A report to Stockport council’s Cheadle and Central area committees reveals that of the 483 responses, some 75pc opposed the trial.

Longer journey times, increased congestion and a flawed consultation were the top three reasons for people not backing the proposal.

Cheadle Hulme North councillor Tom Morrison says he is furious about the ‘mishandling’ of the consultation - for which Transport for Greater Manchester commissioned consultants Arup working with Sustrans and 10GM.

A firm advocate of Active Neighbourhoods, Coun Morrison says the engagement process ignored local people and runs the risk of setting the cause back by several years.

The Liberal Democrat fears trust with the people of Cheadle and Cheadle Hulme has been broken.

“There was no attempt made to understand what the priorities were, for the people in the Boundary estate particularly, and what we are now left with is a very divided community and a very angry community," said Coun Morrison.

He says ‘serious questions’ now have to be asked about how the scheme ‘got through [council] cabinet as well as TfGM.

Councillor David Meller, cabinet member for economy and regeneration, accepts that the consultation was far from being as ‘comprehensive’ as it should have been.

They types of 'filters' proposed for the scheme (TfGM)

And he acknowledges it ‘may well’ have put the active neighbourhood cause back, as Coun Morrison suggests.

“Certainly the message has gone back to TfGM that the way engagement was done was nowhere near detailed enough,” he said.

“But, at the same time, as we have seen with proposals across the country, they are controversial and it’s getting residents to change their behaviour.”

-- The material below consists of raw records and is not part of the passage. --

Record cli_inv (s : clients) (m : cliShare) : Prop := {
  ci_dialer : dialer_inv s (o_t m);
  ci_once : match t_once s, o_t m with
            | Unstarted, Nobody => t_closed s = false /\ t_raw_closes s = 0%nat /\ d_closed s = false /\ t_seen s = []
            | InProgress, Owner ph => t_seen s = [] /\ t_closed s = (1 <=? ph)%nat /\
                t_raw_closes s = (if (2 <=? ph)%nat then 1 else 0)%nat /\ d_closed s = (3 <=? ph)%nat
            | Finished, Nobody => t_closed s = true /\ t_raw_closes s = 1%nat /\ d_closed s = true /\
                Forall (fun r => r = t_closeErr s) (t_seen s)
            | _, _ => False
            end;
  ci_facade : match f_once s, o_f m with
              | Unstarted, Nobody => f_closed s = false
              | InProgress, Owner b => f_closed s = b
              | Finished, Nobody => f_closed s = true /\ (HTTP3 ∈ slots -> t_once s = Finished)
              | _, _ => False
              end;
  ci_over : (0 < o_s m)%nat -> t_once s = Finished;
}.
Definition cli_blk (s : clients) (m : cliShare) : Prop :=
  o_t m = Nobody /\ (t_once s = InProgress \/ (f_once s = InProgress /\ o_f m = Nobody)).
Definition cli_fin (m : cliShare) : Prop := o_t m = Nobody /\ o_f m = Nobody.

Abbreviation cwp := (wp cli_inv cli_blk).
Ltac ci_split HI := destruct HI as [Id It If Io]; cbn in *.

Lemma dial_inv listen s m : cli_inv s m -> cli_inv (dial_section listen s).1 m.
Proof.
  intros HI. unfold dial_section. destruct (d_closed s) eqn:Ec; [done|]. destruct (d_transport s) eqn:Et; [done|].
  destruct listen; [done|]. destruct HI as [Id It If Io]. split; cbn; [|by rewrite Ec in It|done|done].
  unfold dialer_inv in *. destruct (pending (o_t m)); [destruct Id; congruence|]. rewrite Ec, Et in Id. cbn.
  destruct Id as (Htr & Hle & Hts & Hss). destruct (d_opened s); [|done]. by split_and!.
Qed.
Lemma wp_Dial env m (Q : option error -> cliShare -> Prop) : (forall r, Q r m) -> cwp (Dial env) m Q.
Proof.
  intros HQ. unfold Dial. destruct (de_resolve env); [apply HQ|]. apply wp_bind, wp_atomically. intros s F HI. exists m.
  split; [by apply dial_inv|]. destruct (dial_section _ s).2; [|apply HQ]. apply wp_atomically. intros s' F' HI'. by exists m.
Qed.
Lemma wp_h3_RoundTrip env m (Q : option error -> cliShare -> Prop) : (forall r, Q r m) -> cwp (h3_RoundTrip env) m Q.
Proof.
  intros HQ. apply wp_bind, wp_atomically. intros s F HI. exists m. split; [done|]. cbn. destruct (t_closed s); [apply HQ|].
  apply wp_bind. unfold raw_RoundTrip. destruct (re_dial env); [|apply HQ]. apply wp_bind, wp_Dial. intros r. apply HQ.
Qed.
(** The share of the goroutine that runs the function of the transport's [Once], or not. *)
Definition closing (ph : nat) (f : excl bool) (n : nat) : cliShare := CliShare (Owner ph) f n.
Definition holding (f : excl bool) (n : nat) : cliShare := CliShare Nobody f n.
(** One section of that function. *)
Lemma wp_closing {B} (g : clients -> clients * B) ph ph' f n (Q : B -> cliShare -> Prop) :
  (forall s, dialer_inv s (Owner ph) -> t_seen s = [] /\ t_closed s = (1 <=? ph)%nat /\
     t_raw_closes s = (if (2 <=? ph)%nat then 1 else 0)%nat /\ d_closed s = (3 <=? ph)%nat -> t_once s = InProgress ->
     let s' := (g s).1 in dialer_inv s' (Owner ph') /\ t_once s' = InProgress /\ f_once s' = f_once s /\ f_closed s' = f_closed s /\
     t_seen s' = [] /\ t_closed s' = (1 <=? ph')%nat /\ t_raw_closes s' = (if (2 <=? ph')%nat then 1 else 0)%nat /\ d_closed s' = (3 <=? ph')%nat /\
     Q (g s).2 (closing ph' f n)) ->
  cwp (atomically g) (closing ph f n) Q.
Proof.
  intros Hg. apply wp_atomically. intros s F HI. exists (closing ph' f n). ci_split HI.
  destruct (o_t F) eqn:Ef; cbn in *; [|by destruct (t_once s)..]. destruct (t_once s) eqn:Eo; try done.
  destruct (Hg s Id It Eo) as (H1 & H2 & H3 & H4 & H5 & H6 & H7 & H8 & HQ). split; [|done].
  split; cbn; rewrite ?Ef, ?H2, ?H3, ?H4; done.
Qed.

Coun Meller admits the trial is effectively back to square one and it will be some time before any proposals are back on the table.

But he says all is not lost.

“We still have an opportunity to do something here, but we need to get our engagement absolutely right," he said.

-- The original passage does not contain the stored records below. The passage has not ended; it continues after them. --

(* ===== verification/WsDial.v ===== *)
(** * WsDial: dialing a WebSocket (transport/websocket_client.go, websocket_dial_admission.go)

    [websocket.Dial] sends its request through an [http.Transport] whose dial functions are
    the Engine's.  net/http documents that a dial runs concurrently with the request that
    initiated it: it is a goroutine of its own, and a request whose context ends does not wait for it. A connection
    that nobody waits for is closed by the transport, whose idle connections are closed
    before [dialWebSocket] returns.  What the network, TLS and the server answer are arguments. *)
From S2P Require Import Prelude Conc Kinds Errors Classify Endpoint NetAddr HostPort Secure.
From S2P Require Import Quota Limits Engine Options ActivityClock Observer Stats HttpClose Setup StreamSetup.
Local Open Scope go_scope.

(** One call of [dialWebSocket]: [wd_upgrade] is the error of the upgrade on a connection,
    [wd_gives_up] the error with which the request may end while it waits for one, and
    [wd_cause] the cause of the context after a failure. *)
Record ws_dial := {
  wd_network : dial_call -> dial_answer; wd_handshake : tlsConfig -> Z -> handshake_answer;
  wd_upgrade : option error; wd_gives_up : option error; wd_cause : option error }.

(** ** wsDialAdmission *)
Definition nil_dial : wsDialAdmission :=
  {| da_lease := None; da_local := None; da_remote := None; da_physical := None; da_connectDone := false; da_connectDuration := 0;
     da_connectErr := None; da_dialed := None; da_received := false; da_abandoned := false |}.
Definition dial {A} (d : nat) (f : wsDialAdmission -> A) (s : world) : A := f (default nil_dial (w_dials s !! d)).
Definition on_dial (d : nat) (f : wsDialAdmission -> wsDialAdmission) (s : world) : world := set_w_dials (alter f d (w_dials s)) s.

Definition record_connect (local remote : option net_addr) (duration : Z) (err : option error) (a : wsDialAdmission) : wsDialAdmission :=
  if da_connectDone a then a
  else {| da_lease := da_lease a; da_local := local; da_remote := remote; da_physical := da_physical a; da_connectDone := true;
          da_connectDuration := duration; da_connectErr := err; da_dialed := da_dialed a;
          da_received := da_received a; da_abandoned := da_abandoned a |}.
Definition recordConnect (d : nat) (local remote : option net_addr) (duration : Z) (err : option error) : prog world unit :=
  modify (on_dial d (record_connect local remote duration err)).
Definition connectInfo (a : wsDialAdmission) : option net_addr * option net_addr * Z * option error * bool :=
  (da_local a, da_remote a, da_connectDuration a, da_connectErr a, da_connectDone a).
Definition set_section (d lease : nat) (local remote : option net_addr) (physical : nat) (s : world) : world * option error :=
  match dial d da_lease s with
  | Some _ => (s, Some (plain_error 32))
  | None =>
      (on_dial d (fun a => {| da_lease := Some lease; da_local := local; da_remote := remote; da_physical := Some physical;
         da_connectDone := da_connectDone a; da_connectDuration := da_connectDuration a; da_connectErr := da_connectErr a;
         da_dialed := da_dialed a;
          da_received := da_received a; da_abandoned := da_abandoned a |}) s, None)
  end.
Definition set_admission (d lease : nat) (local remote : option net_addr) (physical : nat) : prog world (option error) :=
  atomically (set_section d lease local remote physical).
Definition taken (a : wsDialAdmission) : wsDialAdmission :=
  {| da_lease := None; da_local := da_local a; da_remote := da_remote a; da_physical := None; da_connectDone := da_connectDone a;
     da_connectDuration := da_connectDuration a; da_connectErr := da_connectErr a; da_dialed := da_dialed a;
          da_received := da_received a; da_abandoned := da_abandoned a |}.
(** The lease, the addresses and the socket. *)
Definition take_admission (d : nat) : prog world wsDialAdmission :=
  atomically (fun s => (on_dial d taken s, dial d id s)).

Section dial.
Context `{WebSocketLib} (pf : platform) (cfg : config) (fuel : nat).

Definition release_opt (lease : option nat) : prog world unit := match lease with Some j => lease_release fuel j | None => mret tt end.
Definition release_admission (d : nat) : prog world unit :=
  a ← take_admission d;
  close_opt (da_physical a);;
  release_opt (da_lease a).

(** ** newWebSocketHTTPTransport *)
(** The settings of the [http.Transport], and its dial functions. *)
Definition dialRaw (d : nat) (endpoint : Endpoint) (env : ws_dial) : prog world (result (nat * nat)) :=
  started ← stamp cfg;
  let answer := wd_network env {| dc_keepAlive := dialer_KeepAlive (cfg_tcp cfg); dc_timeout := t_Connect (cfg_timeouts cfg);
                                  dc_address := Address endpoint |} in
  match dl_result answer with
  | inr err =>
      duration ← elapsed cfg started;
      let mapped := default err (mapOperationTimeout (dl_parent answer) (dl_operation answer) TimeoutConnect (Some err)) in
      (if observing cfg then recordConnect d None None duration (Some mapped) else mret tt);;
      mret (inr mapped)
  | inl peer =>
      raw ← open_socket (np_local peer) (np_remote peer);
      duration ← elapsed cfg started;
      (if observing cfg then recordConnect d (Some (np_local peer)) (Some (np_remote peer)) duration None else mret tt);;
      match (match np_tcp peer with Some setters => (configureTCP (cfg_tcp cfg) setters).2 | None => None end) with
      | Some err => close_socket raw;; mret (inr err)
      | None =>
          l ← acquire_opening fuel (Some (np_remote peer)) None;
          match l with
          | inr err => close_socket raw;; mret (inr err)
          | inl lease => mret (inl (raw, lease))
          end
      end
  end.
Definition keep_admission (d : nat) (k : net_conn) (lease : nat) : prog world (result net_conn) :=
  let raw := physicalStreamCloser k in
  local ← read (LocalAddr raw);
  remote ← read (RemoteAddr raw);
  err ← set_admission d lease local remote raw;
  match err with
  | Some err => lease_release fuel lease;; close_socket raw;; mret (inr err)
  | None => mret (inl k)
  end.
Definition DialContext (d : nat) (endpoint : Endpoint) (env : ws_dial) : prog world (result net_conn) :=
  r ← dialRaw d endpoint env;
  match r with
  | inr err => mret (inr err)
  | inl (raw, lease) => keep_admission d (RawConn raw) lease
  end.
Definition DialTLSContext (d : nat) (endpoint : Endpoint) (env : ws_dial) (tlscfg : tlsConfig) : prog world (result net_conn) :=
  r ← dialRaw d endpoint env;
  match r with
  | inr err => mret (inr err)
  | inl (raw, lease) =>
      let failed err := lease_release fuel lease;; close_socket raw;; mret (inr err) in
      h ← acquire_handshake;
      match h with
      | inr err => failed err
      | inl act =>
          let err := handshake cfg (wd_handshake env tlscfg) in
          activity_release act;;
          match err with
          | Some err => failed err
          | None => keep_admission d (TLSConn raw) lease
          end
      end
  end.
Record http_transport := {
  ht_TLSHandshakeTimeout : Z; ht_ResponseHeaderTimeout : Z; ht_DialTLS : option tlsConfig }.
Definition newWebSocketHTTPTransport (endpoint : Endpoint) : prog world (result (http_transport * nat)) :=
  match (match ep_Scheme endpoint with
         | SchemeWSS => try tlscfg := clientTLSConfig cfg endpoint in inl (Some tlscfg)
         | _ => inl None
         end) with
  | inr err => mret (inr err)
  | inl tls =>
      d ← atomically (fun s => (set_w_dials (w_dials s ++ [nil_dial]) s, length (w_dials s)));
      mret (inl ({| ht_TLSHandshakeTimeout := effectiveTLSHandshakeTimeout cfg;
                    ht_ResponseHeaderTimeout := effectiveWSHandshakeTimeout cfg; ht_DialTLS := tls |}, d))
  end.

(** ** The transport *)
(** A dial: the answer goes to the request, or, when that has gone, the connection is closed. *)
Definition transport_dial (d : nat) (endpoint : Endpoint) (env : ws_dial) : prog world unit :=
  r ← (match ep_Scheme endpoint with
       | SchemeWSS => match clientTLSConfig cfg endpoint with inl tlscfg => DialTLSContext d endpoint env tlscfg | inr err => mret (inr err) end
       | _ => DialContext d endpoint env
       end);
  abandoned ← atomically (fun s => (on_dial d (fun a =>
      {| da_lease := da_lease a; da_local := da_local a; da_remote := da_remote a; da_physical := da_physical a;
         da_connectDone := da_connectDone a; da_connectDuration := da_connectDuration a; da_connectErr := da_connectErr a;
         da_dialed := Some r; da_received := da_received a; da_abandoned := da_abandoned a |}) s, dial d da_abandoned s));
  match abandoned, r with
  | true, inl k => close_socket (physicalStreamCloser k)
  | _, _ => mret tt
  end.
Definition receive (a : wsDialAdmission) : wsDialAdmission :=
  {| da_lease := da_lease a; da_local := da_local a; da_remote := da_remote a; da_physical := da_physical a;
     da_connectDone := da_connectDone a; da_connectDuration := da_connectDuration a; da_connectErr := da_connectErr a;
     da_dialed := da_dialed a; da_received := true; da_abandoned := da_abandoned a |}.
Definition abandon (a : wsDialAdmission) : wsDialAdmission :=
  {| da_lease := da_lease a; da_local := da_local a; da_remote := da_remote a; da_physical := da_physical a;
     da_connectDone := da_connectDone a; da_connectDuration := da_connectDuration a; da_connectErr := da_connectErr a;
     da_dialed := da_dialed a; da_received := da_received a; da_abandoned := true |}.
(** [websocket.Dial]: the connection of the WebSocket; and when a connection was there. *)
Definition websocket_Dial (d : nat) (endpoint : Endpoint) (env : ws_dial) : prog world (result net_conn * option Z) :=
  go (TDial d endpoint);;
  r ← select (fun s =>
    match dial d da_dialed s with Some r => [(on_dial d receive s, inl r)] | None => [] end ++
    match wd_gives_up env with Some e => [(on_dial d abandon s, inr (e, dial d da_dialed s))] | None => [] end);
  match r with
  | inr (e, Some (inl k)) => close_socket (physicalStreamCloser k);; mret (inr e, None)
  | inr (e, _) => mret (inr e, None)
  | inl (inr err) => mret (inr err, None)
  | inl (inl k) =>
      gotConn ← stamp cfg;
      match wd_upgrade env with
      | Some err => close_socket (physicalStreamCloser k);; mret (inr err, Some gotConn)
      | None => mret (inl k, Some gotConn)
      end
  end.

(** ** dialWebSocket *)
(** What the [d]-th of them meets. *)
Context (dials : nat -> ws_dial).
(** The error of a failed [websocket.Dial]. *)
Definition dial_error (scheme : Scheme) (local remote cause : option _) (err : error) : error :=
  match cause with
  | Some cause => cause
  | None =>
      let err := if isTimeoutFailure (Some err)
                 then match errors_As is_TimeoutError err with
                      | Some _ => err
                      | None => TimeoutError TimeoutHandshake (Some err)
                      end
                 else err in
      let resultErr := classified pf OpUpgrade scheme local remote err hintWSUpgrade in
      match scheme, errors_As is_OpError resultErr with
      | SchemeWSS, Some (OpError _ protocol ErrorTLS l r c) => OpError OpHandshake protocol ErrorTLS l r c
      | _, _ => resultErr
      end
  end.
(** What is left of the handshake when the moment of the connection is unknown. *)
Definition handshake_duration (now setupStart connectDuration : Z) (gotConn : option Z) : Z :=
  match gotConn with
  | Some t => if IsZero t then let d := positiveElapsed now setupStart - connectDuration in if d <=? 0 then 1 else d
              else positiveElapsed now t
  | None => let d := positiveElapsed now setupStart - connectDuration in if d <=? 0 then 1 else d
  end.
(** From the lease on: the session, or the error with the lease still to be released. *)
Definition dial_ws_adopt (endpoint : Endpoint) (lease physical : option nat) (k : net_conn) (local remote : option net_addr)
    (cipher : option Cipher) (connectDuration handshakeDuration : Z) : prog world (result nat) :=
  let scheme := ep_Scheme endpoint in
  let local := match local with Some a => Some a | None => Some (StaticAddr (Scheme_String scheme) "unknown") end in
  let remote := match remote with Some a => Some a | None => Some (StaticAddr (Scheme_String scheme) (Address endpoint)) end in
  v ← newWSSession cfg endpoint local remote cipher physical;
  err ← eng (addWebSocketWithLease fuel v (peerKey remote) lease);
  match err with
  | Some err =>
      (match physical with Some c => close_socket c | None => close_socket (physicalStreamCloser k) end);;
      mret (inr (classified pf OpUpgrade scheme local remote err hintNone))
  | None =>
      id ← read (fun s => match w_sessions s !! v with Some x => session_id x | None => 0 end);
      observeSetup cfg EventConnect id 0 scheme local remote connectDuration None;;
      observeSetup cfg EventHandshake id 0 scheme local remote handshakeDuration None;;
      start_session v;;
      mret (inl v)
  end.
(** With the transport in place, up to its deferred calls. *)
Definition dial_ws (d : nat) (endpoint : Endpoint) (env : ws_dial) : prog world (result nat) :=
  let scheme := ep_Scheme endpoint in
  setupStart ← stamp cfg;
  r ← websocket_Dial d endpoint env;
  info ← read (dial d connectInfo);
  now ← stamp cfg;
  let '(connectLocal, connectRemote, connectDuration, connectErr, connectDone) :=
    if observing cfg then info else (None, None, 0, None, false) in
  let handshakeDuration := if observing cfg then handshake_duration now setupStart connectDuration r.2 else 0 in
  match r.1 with
  | inr err =>
      let resultErr := dial_error scheme connectLocal connectRemote (wd_cause env) err in
      (if connectDone then
         match connectErr with
         | Some e =>
             observeSetup cfg EventConnect 0 0 scheme connectLocal connectRemote connectDuration
               (Some (classified pf OpDial scheme connectLocal connectRemote e hintNone))
         | None =>
             observeSetup cfg EventConnect 0 0 scheme connectLocal connectRemote connectDuration None;;
             observeSetup cfg EventHandshake 0 0 scheme connectLocal connectRemote handshakeDuration (Some resultErr)
         end
       else mret tt);;
      mret (inr resultErr)
  | inl k =>
      n ← next_factory;
      match newCipher cfg n with
      | inr err =>
          close_socket (physicalStreamCloser k);;
          mret (inr (classified pf OpUpgrade scheme connectLocal connectRemote err hintNone))
      | inl cipher =>
          a ← take_admission d;
          match da_lease a with
          | None =>
              close_opt (da_physical a);;
              close_socket (physicalStreamCloser k);;
              mret (inr (classified pf OpUpgrade scheme (da_local a) (da_remote a) (plain_error 33) hintNone))
          | Some lease =>
              out ← dial_ws_adopt endpoint (Some lease) (da_physical a) k (da_local a) (da_remote a) cipher connectDuration handshakeDuration;
              match out with
              | inr err => lease_release fuel lease;; close_opt (da_physical a);; mret (inr err)
              | inl v => mret (inl v)
              end
          end
      end
  end.
Definition dialWebSocket (endpoint : Endpoint) : prog world (result nat) :=
  let scheme := ep_Scheme endpoint in
  if cfg_framerFactory cfg then mret (inr (Sentinel ErrFramerNotSupported))
  else
    u ← acquire_upgrade;
    match u with
    | inr err => mret (inr (classified pf OpUpgrade scheme None None err hintNone))
    | inl act =>
        t ← newWebSocketHTTPTransport endpoint;
        out ← (match t with
               | inr err => mret (inr err)
               | inl (_, d) => r ← dial_ws d endpoint (dials d); release_admission d;; mret r
               end);
        activity_release act;;
        mret out
    end.
End dial.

The Labour councillor added: “I got elected in 2018 on the idea of trying to make the ward a safer and greener place to live and I don’t want that to go away.

“I’m trying to deliver what I set out to do when I was elected.”

Coun Meller says feedback from the consultation could still be worked up into proposals by council officers,

“There’s still a big opportunity here - and a decent pot of money here - to do something positive. But we need to ensure residents are with us every step of the way.”

He added: “I was always clear from the get-go that any proposal would be guided by what residents came up with, and I have been true to my word really.”

A spokesperson for Transport for Greater Manchester (TfGM) said: “Further to the outcome of the engagement exercise conducted in August and set to be considered on September, 14 we continue to work closely with Stockport council with regards to the development of Active Neighbourhood proposals for Cheadle and Cheadle Heath.

" Active engagement with stakeholders is critical so thank you to everyone that has taken the time to take part and have provided their feedback.

“Residents and businesses play a huge role in co-designing active neighbourhoods and we encourage all community members to have their say in any future consultations.”

A spokesperson for Stockport council said: “A proposed trial of an Active Neighbourhood in Cheadle and Cheadle Heath has been led by Transport for Greater Manchester, Arup and Sustrans, in partnership with Stockport Council.

“The proposed trial had been developed through a series of online workshops earlier this year.

“Following a request from local councillors, a further public engagement exercise was undertaken in August regarding that proposed trial.

“Due to the outcomes arising from that further public engagement exercise, Stockport Council Officers have recommended to members that the currently proposed trial does not go ahead and that comments and suggestions from residents will be considered by officers with further public engagement at a future date.”